### How to complete this task:
Pull every line with "eapply" from the data below and copy it.
══════════
(* ===== verification/LibCThms.v ===== *)
(** * Theorems about the C-style routines

    Each against the plain bytes of the pool: what [memset] and the copies
    write, what the comparisons return, and that every reference taken on the
    way is given back. *)

From S2P Require Import Prelude Memory SyncUtils Ring Mem5 Suvm SuvmInv SuvmProofs SuvmThms Aptr LibC.
From S2P Require Import AptrThms.

#[local] Opaque EVICT_FUEL.
#[local] Opaque CACHE_CAPACITY.
#[local] Opaque PAGE_BYTES.

(** [V] holds the bytes [l] at [P]. *)
Definition holds_at (V : gmap Z (list Z)) (P : Z) (l : list Z) : Prop :=
  ∀ i x, l !! i = Some x → byte_at V (P + Z.of_nat i) = Some x.

(** Room for [k] more pointers over the pages in [L]. *)
Definition room_for (k : Z) (s : suvm) (L : list Z) : Prop :=
  (∀ p, refs p L + k < 256) ∧
  Z.of_nat (length L) + k < CACHE_CAPACITY - MAX_NUM_OF_THREADS_OPTIMIZATION.

(** The range of [n] bytes at [P] is in the pool, and addressable. *)
Definition range_in_pool (s : suvm) (P n : Z) : Prop :=
  0 ≤ P ∧ P + n ≤ npages s * PAGE_SIZE ∧ g_base_pool_ptr s + P + n < 2 ^ 63.

(** A pointer of the library at position [P], about to be used. *)
Definition cursor (C : gmap Z Z) (p : Aptr) (prev : option Z) (P : Z) : Prop :=
  points C (m_base_page_index p) (m_aptr p) prev P ∧ 0 ≤ m_base_page_index p.

(** The same, just dereferenced. *)
Definition settled (C : gmap Z Z) (p : Aptr) (P : Z) : Prop :=
  points C (m_base_page_index p) (m_aptr p) (Some (P `div` PAGE_SIZE)) P ∧
  0 ≤ m_base_page_index p ∧ offset (m_aptr p) = P `mod` PAGE_SIZE.

Lemma holds_cons V P x l : holds_at V P (x :: l) ↔ byte_at V P = Some x ∧ holds_at V (P + 1) l.
Proof.
  split.
  - intros H. split; [rewrite <- (H 0%nat x eq_refl); f_equal; lia|].
    intros i y Hy. rewrite <- (H (S i) y Hy). f_equal. lia.
  - intros [H1 H2] [|i] y Hy; simpl in Hy; [injection Hy as <-; rewrite <- H1; f_equal; lia|].
    rewrite <- (H2 i y Hy). f_equal. lia.
Qed.

Lemma holds_written V V' P Q l l' :
  written V V' P l → holds_at V Q l' →
  Q + Z.of_nat (length l') ≤ P ∨ P + Z.of_nat (length l) ≤ Q → holds_at V' Q l'.
Proof.
  intros [_ Hw _] H Hd i x Hx. apply Hw; [|by apply H]. apply lookup_lt_Some in Hx. lia.
Qed.

Lemma written_holds V V' P l : written V V' P l → u8 <$> l = l → holds_at V' P l.
Proof.
  intros [Hw _ _] Hu i x Hx. rewrite (Hw i x Hx). f_equal. pose proof Hx as Hx'.
  rewrite <- Hu, list_lookup_fmap, Hx in Hx'. simpl in Hx'. congruence.
Qed.

Lemma room_for_room s L p : room_for 1 s L → 0 ≤ p < npages s → room s L p.
Proof. intros [H1 H2] Hp. specialize (H1 p). split; [done|]. split; [lia|done]. Qed.

Lemma room_for_cons k s L p : room_for (k + 1) s L → room_for k s (p :: L).
Proof.
  intros [H1 H2]. split; [|simpl; lia]. intros q. specialize (H1 q). simpl. case_decide; lia.
Qed.

Lemma room_for_static k s s' L : room_for k s L → room_for k s' L.
Proof. done. Qed.

Lemma range_static s s' P n : same_static s s' → range_in_pool s P n → range_in_pool s' P n.
Proof.
  intros (E1 & E2 & _) (H1 & H2 & H3). unfold range_in_pool, npages. by rewrite E1, E2.
Qed.

Lemma range_sub s P n k m :
  range_in_pool s P n → 0 ≤ k → k + m ≤ n → range_in_pool s (P + k) m.
Proof. intros (H1 & H2 & H3) Hk Hm. split; [lia|]. split; lia. Qed.

Lemma range_first s P n : range_in_pool s P n → 1 ≤ n → range_in_pool s P 1.
Proof. intros (H1 & H2 & H3) Hn. split; [lia|]. split; lia. Qed.

Lemma range_small `{Sgx, HB : PoolBase} s C V L P n :
  suvm_ok s C V L → range_in_pool s P n → P + n ≤ 2 ^ 31.
Proof.
  intros [(U & K & D & Hinv) _] (H1 & H2 & H3).
  pose proof (pool_pages s (inv_geo _ _ _ _ _ _ _ _ _ _ Hinv)). lia.
Qed.

(** What remains of a range after its first byte. *)
Lemma range_next s s' P n :
  same_static s s' → range_in_pool s P (Z.of_nat (S n)) → range_in_pool s' (P + 1) (Z.of_nat n).
Proof.
  intros Hst Hr. apply (range_static s); [done|]. eapply range_sub; [exact Hr|lia|lia].
Qed.

Lemma suvm_ok_perm `{Sgx, HB : PoolBase} s C V L L' : L ≡ₚ L' → suvm_ok s C V L → suvm_ok s C V L'.
Proof.
  intros HP [(U & K & D & [I0 I1 I2 I3 I4 I5 I6 I7 I8 I9 I10 Iw I11 I12 I13 I14]) Hsz].
  assert (∀ p, refs p L' = refs p L) as Er.
  { intros p. clear -HP. induction HP; simpl; repeat case_decide; lia. }
  split; [|done]. exists U, K, D. constructor; try done.
  - intros p Hp. rewrite Er. by apply I9.
  - intros p Hp. apply I10. by rewrite HP.
Qed.

Section steps.
Context `{HS : Sgx, HB : PoolBase, HL : !SgxLaws}.

Lemma cursor_new s C V L P n :
  suvm_ok s C V L → range_in_pool s P n → 0 < n →
  ∃ p, (∀ B (f : Aptr → M suvm B), (Aptr_ctor (g_base_pool_ptr s + P) n ≫= f) s = f p s) ∧
    hint_write (m_aptr p) = false ∧ ∀ C' h, cursor C' (set_hint h p) None P.
Proof.
  intros [(U & K & D & Hinv) _] (H1 & H2 & H3) Hn.
  pose proof (inv_geo _ _ _ _ _ _ _ _ _ _ Hinv) as Hgeo. pose proof (pool_pages s Hgeo).
  destruct (position_split P) as [EP Hm].
  destruct (Aptr_ctor_ok s P n Hgeo) as (p & Hrun & Hpt & Hh & Hb & Hpg & Ho); [lia|lia|].
  exists p. split; [exact Hrun|]. split; [exact Hh|]. intros C' h. split; [exact (Hpt C')|].
  unfold PAGE_SIZE in *. simpl. lia.
Qed.

Lemma cursor_settled C p P : settled C p P → cursor C p (Some (P `div` PAGE_SIZE)) P.
Proof. by intros (H1 & H2 & H3). Qed.

(** Moving a settled pointer within or to the end of its page. *)
Lemma settled_move C p P v :
  settled C p P → 0 ≤ P → P + v < 2 ^ 43 → 0 ≤ v ≤ PAGE_SIZE →
  cursor C (move_by v p) (Some (P `div` PAGE_SIZE)) (P + v).
Proof.
  intros (H1 & H2 & H3) HP HPv Hv. destruct (position_split P) as [_ Hm]. unfold PAGE_SIZE in *.
  split; [|done]. apply points_move; [done|lia|lia|rewrite H3; lia|done].
Qed.

(** A pointer survives what another one does, as long as its page is held. *)
Lemma cursor_keep C C' p prev P :
  cursor C p prev P → (∀ q, prev = Some q → C' !! q = C !! q) → cursor C' p prev P.
Proof.
  intros (((Hl & Hn & Hp) & Ht) & Hb) Hk. split; [|done]. split; [|done]. split; [|done].
  destruct prev as [q|]; [|done]. destruct Hl as [E HC]. split; [done|]. by rewrite Hk.
Qed.

Lemma in_range_page s P n : range_in_pool s P n → 0 < n → 0 ≤ P `div` PAGE_SIZE < npages s.
Proof. intros (H1 & H2 & _) Hn. apply in_pool_page. split; lia. Qed.

(** One load. *)
Lemma step_load s C V L p prev P :
  suvm_ok s C V (option_list prev ++ L) → cursor C p prev P → hint_write (m_aptr p) = false →
  range_in_pool s P 1 → room_for 1 s L →
  ∃ s' C' p' x,
    (∀ B (f : Z → Aptr → M suvm B), (r ← star p; x ← load_prm r.1; f x r.2) s = f x p' s') ∧
    suvm_ok s' C' V (P `div` PAGE_SIZE :: L) ∧ settled C' p' P ∧ hint_write (m_aptr p') = false ∧
    0 ≤ x < 256 ∧ (∀ y, byte_at V P = Some y → x = y) ∧
    (∀ q, q ∈ L → C' !! q = C !! q) ∧ same_static s s'.
Proof.
  intros Hok (Hpt & Hb) Hh HP Hroom. destruct (position_split P) as [_ Hm].
  destruct (read_at s C V L _ _ prev P 1 Hok Hpt) as
    (s' & C' & V' & a' & l & Hrun & Hok' & _ & HV & Hpt' & Eo & Eh & Hlen & Hbyte & Hag & Hkeep & Hst);
    [by apply room_for_room, (in_range_page s P 1)|lia|].
  rewrite (HV Hh) in Hok'. destruct l as [|x [|]]; try done.
  exists s', C', (on_aptr (λ _, a') p), x. split.
  { intros B f. unfold star. rewrite bind_assoc.
    etransitivity; [|exact (Hrun B (λ l a, f (nth 0 l 0) (on_aptr (λ _, a) p)))].
    unfold mbind, M_bind. destruct (deref _ _ s) as [[r s1]|e]; [|done]. simpl.
    exact (load_one r.1 (λ x, f x (on_aptr (λ _, r.2) p)) s1). }
  split; [exact Hok'|]. split; [by split|]. split; [by simpl; rewrite Eh|].
  split; [apply Hbyte; set_solver|]. split; [|done].
  intros y Hy. apply (Hag 0%nat); [done|]. by rewrite Z.add_0_r.
Qed.

(** One store. *)
Lemma step_store s C V L p prev P v :
  suvm_ok s C V (option_list prev ++ L) → cursor C p prev P → hint_write (m_aptr p) = true →
  range_in_pool s P 1 → room_for 1 s L →
  ∃ s' C' V' p',
    (∀ B (f : Aptr → M suvm B), (r ← star p; store_prm r.1 v;; f r.2) s = f p' s') ∧
    suvm_ok s' C' V' (P `div` PAGE_SIZE :: L) ∧ settled C' p' P ∧ hint_write (m_aptr p') = true ∧
    written V V' P [v] ∧ (∀ q, q ∈ L → C' !! q = C !! q) ∧ same_static s s'.
Proof.
  intros Hok (Hpt & Hb) Hh HP Hroom. destruct (position_split P) as [_ Hm].
  destruct (write_at s C V L _ _ prev P [v] Hok Hpt) as
    (s' & C' & V' & a' & Hrun & Hok' & Hw & Hpt' & Eo & Eh & Hkeep & Hst);
    [by apply room_for_room, (in_range_page s P 1)|simpl; lia|done|].
  exists s', C', V', (on_aptr (λ _, a') p). split.
  { intros B f. unfold star. rewrite bind_assoc.
    etransitivity; [|exact (Hrun B (λ a, f (on_aptr (λ _, a) p)))].
    unfold mbind, M_bind. destruct (deref _ _ s) as [[r s1]|e]; [|done]. simpl.
    exact (store_one r.1 v (λ _, f (on_aptr (λ _, r.2) p)) s1). }
  by split_and!.
Qed.

Lemma settled_next s C V L C' p P n :
  suvm_ok s C V L → range_in_pool s P (Z.of_nat (S n)) → settled C' p P →
  cursor C' (move_by 1 p) (Some (P `div` PAGE_SIZE)) (P + 1).
Proof.
  intros Hok Hr Hs. pose proof (range_small s C V L P _ Hok Hr). destruct Hr as (H1 & _).
  apply settled_move; [done|lia|lia|unfold PAGE_SIZE; lia].
Qed.

Lemma release s C V L p prev P :
  suvm_ok s C V (option_list prev ++ L) → cursor C p prev P →
  ∃ s', (∃ p', ∀ B (f : Aptr → M suvm B), (reset p ≫= f) s = f p' s') ∧ suvm_ok s' C V L ∧
    same_static s s'.
Proof.
  intros Hok (((Hl & _) & _) & Hb).
  destruct (reset_ok s C V L p prev Hok Hl Hb) as (s' & p' & Hrun & Hok' & _ & _ & Hst).
  exists s'. split; [by exists p'|done].
Qed.

Lemma memset_loop_ok n c s C V L p prev P :
  suvm_ok s C V (option_list prev ++ L) → cursor C p prev P → hint_write (m_aptr p) = true →
  range_in_pool s P (Z.of_nat n) → room_for 1 s L →
  ∃ s' C' V' p' prev', (∀ B (f : Aptr → M suvm B), (memset_loop n c p ≫= f) s = f p' s') ∧
    suvm_ok s' C' V' (option_list prev' ++ L) ∧ cursor C' p' prev' (P + Z.of_nat n) ∧
    written V V' P (replicate n (u8 c)) ∧ same_static s s' ∧ (n = 0%nat → V' = V).
Proof.
  revert s C V p prev P. induction n as [|n IH]; intros s C V p prev P Hok Hc Hh Hr Hroom.
  - exists s, C, V, p, prev. rewrite Z.add_0_r. split_and!; try done. apply written_refl.
  - destruct (step_store s C V L p prev P (u8 c) Hok Hc Hh) as
      (s1 & C1 & V1 & p1 & Hrun1 & Hok1 & Hs1 & Hh1 & Hw1 & _ & Hst1);
      [by eapply range_first; [exact Hr|lia]|done|].
    destruct (IH s1 C1 V1 (move_by 1 p1) (Some (P `div` PAGE_SIZE)) (P + 1)) as
      (s2 & C2 & V2 & p2 & prev2 & Hrun2 & Hok2 & Hc2 & Hw2 & Hst2 & Hz); try done.
    { exact (settled_next s C V _ C1 p1 P n Hok Hr Hs1). }
    { by eapply range_next. }
    exists s2, C2, V2, p2, prev2. split; [|split; [exact Hok2|split; [|split; [|split]]]].
    + intros B f. cbn [memset_loop]. rewrite <- (Hrun2 B f).
      etransitivity; [|exact (Hrun1 B (λ p, memset_loop n c (move_by 1 p) ≫= f))].
      rewrite bind_assoc. unfold mbind, M_bind. destruct (star p s) as [[r s3]|]; [|done].
      by destruct (store_prm r.1 (u8 c) s3) as [[[] s4]|].
    + replace (P + Z.of_nat (S n)) with (P + 1 + Z.of_nat n) by lia. exact Hc2.
    + apply (written_app V V1 V2 P [u8 c] (replicate n (u8 c))); [|exact Hw1|exact Hw2].
      right. destruct n; [right; by apply Hz|by left].
    + by eapply same_static_trans.
    + done.
Qed.

(** C25. [memset_aptr] over any range of the pool, whatever pages it spans and
    whether they are cached: it returns its argument, exactly the bytes of the
    range are set to the low byte of [c], and no page stays held. *)
Theorem memset_aptr_correct s C V L P c n :
  suvm_ok s C V L → range_in_pool s P n → 0 ≤ n → room_for 1 s L →
  ∃ s' C' V', memset_aptr (g_base_pool_ptr s + P) c n s = Ok (g_base_pool_ptr s + P, s') ∧
    suvm_ok s' C' V' L ∧ written V V' P (replicate (Z.to_nat n) (u8 c)) ∧ same_static s s'.
Proof.
  intros Hok Hr Hn Hroom. unfold memset_aptr. destruct (Z.eqb_spec n 0) as [->|Hne].
  { exists s, C, V. split_and!; try done. apply written_refl. }
  destruct (cursor_new s C V L P n Hok Hr) as (p & Hrun & _ & Hc); [lia|].
  destruct (memset_loop_ok (Z.to_nat n) c s C V L (set_hint true p) None P) as
    (s1 & C1 & V1 & p1 & prev1 & Hrun1 & Hok1 & Hc1 & Hw1 & Hst1 & _); try done.
  { by rewrite Z2Nat.id. }
  destruct (release s1 C1 V1 L p1 prev1 _ Hok1 Hc1) as (s2 & (p2 & Hrun2) & Hok2 & Hst2).
  exists s2, C1, V1. split; [by rewrite Hrun, Hrun1, Hrun2|].
  split; [done|]. split; [done|by eapply same_static_trans].
Qed.
End steps.

(** ** A small library in use

    The state the instances of the theorems about pointers and the C-style
    routines share: a pool of 16 pages with four bytes written in page 1. *)

#[local] Opaque EVICT_FUEL.
#[local] Opaque CACHE_CAPACITY.
#[local] Opaque PAGE_BYTES.

Lemma small_room_for k s : k < 256 → room_for k s [].
Proof.
  intros Hk. split; [done|]. rewrite capacity. unfold MAX_NUM_OF_THREADS_OPTIMIZATION. simpl. lia.
Qed.

Lemma small_filled :
  ∃ s C V, suvm_ok s C V [] ∧ npages s = 16 ∧ g_base_pool_ptr s = 65536 ∧
    holds_at V 4476 [1; 2; 3; 4].
Proof.
  destruct small_library as (s & _ & Hok & Hn & Hb & _).
  destruct (write_elem_ok s ∅ ∅ [] 4464 400 4 3 [1; 2; 3; 4] Hok) as
    (s' & C' & V' & _ & Hok' & Hw & (E1 & E2 & _)); [lia|done|lia|lia|reflexivity| | | |].
  - change ((4464 + 3 * 4) `mod` PAGE_SIZE) with 380. unfold PAGE_SIZE. lia.
  - rewrite Hb. lia.
  - unfold room. rewrite Hn, capacity. split_and!; try lia; vm_compute; congruence.
  - exists s', C', V'. split; [exact Hok'|]. unfold npages in *. rewrite E2, E1. split; [done|].
    split; [done|]. intros i x Hi. pose proof (written_bytes _ _ _ _ Hw) as Hw'. rewrite <- (u8_id x);
      [exact (Hw' i x Hi)|].
    destruct i as [|[|[|[|]]]]; simpl in Hi; try discriminate; injection Hi as <-; lia.
Qed.

Lemma small_range s P n :
  npages s = 16 → g_base_pool_ptr s = 65536 → 0 ≤ P → P + n ≤ 65536 → range_in_pool s P n.
Proof.
  intros E1 E2 H1 H2. unfold range_in_pool. rewrite E1, E2. unfold PAGE_SIZE. lia.
Qed.

Lemma holds_app V P l1 l2 :
  holds_at V P (l1 ++ l2) ↔ holds_at V P l1 ∧ holds_at V (P + Z.of_nat (length l1)) l2.
Proof.
  revert P. induction l1 as [|x l1 IH]; intros P; simpl.
  - rewrite Z.add_0_r. split; [|by intros [_ H]]. intros H. split; [|done]. intros i x. by rewrite lookup_nil.
  - rewrite !holds_cons, IH. replace (P + 1 + Z.of_nat (length l1)) with (P + Z.of_nat (S (length l1))) by lia.
    tauto.
Qed.

(** 200 bytes over the end of page 0. *)
Lemma memset_aptr_correct_witness :
  ∃ s s' C' V', memset_aptr 69536 7 200 s = Ok (69536, s') ∧ suvm_ok s' C' V' [] ∧
    byte_at V' 4199 = Some 7.
Proof.
  destruct small_filled as (s & C & V & Hok & Hn & Hb & HV).
  destruct (memset_aptr_correct s C V [] 4000 7 200 Hok) as (s' & C' & V' & H & Hok' & Hw & _);
    [by apply small_range|lia|by apply small_room_for|].
  rewrite Hb in H. exists s, s', C', V'. split; [exact H|]. split; [exact Hok'|].
  exact (written_bytes _ _ _ _ Hw 199%nat 7 eq_refl).
Defined.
══════════
### Answer to this task:
  intros Hst Hr. apply (range_static s); [done|]. eapply range_sub; [exact Hr|lia|lia].
      [by eapply range_first; [exact Hr|lia]|done|].
    { by eapply range_next. }
    + by eapply same_static_trans.
  split; [done|]. split; [done|by eapply same_static_trans].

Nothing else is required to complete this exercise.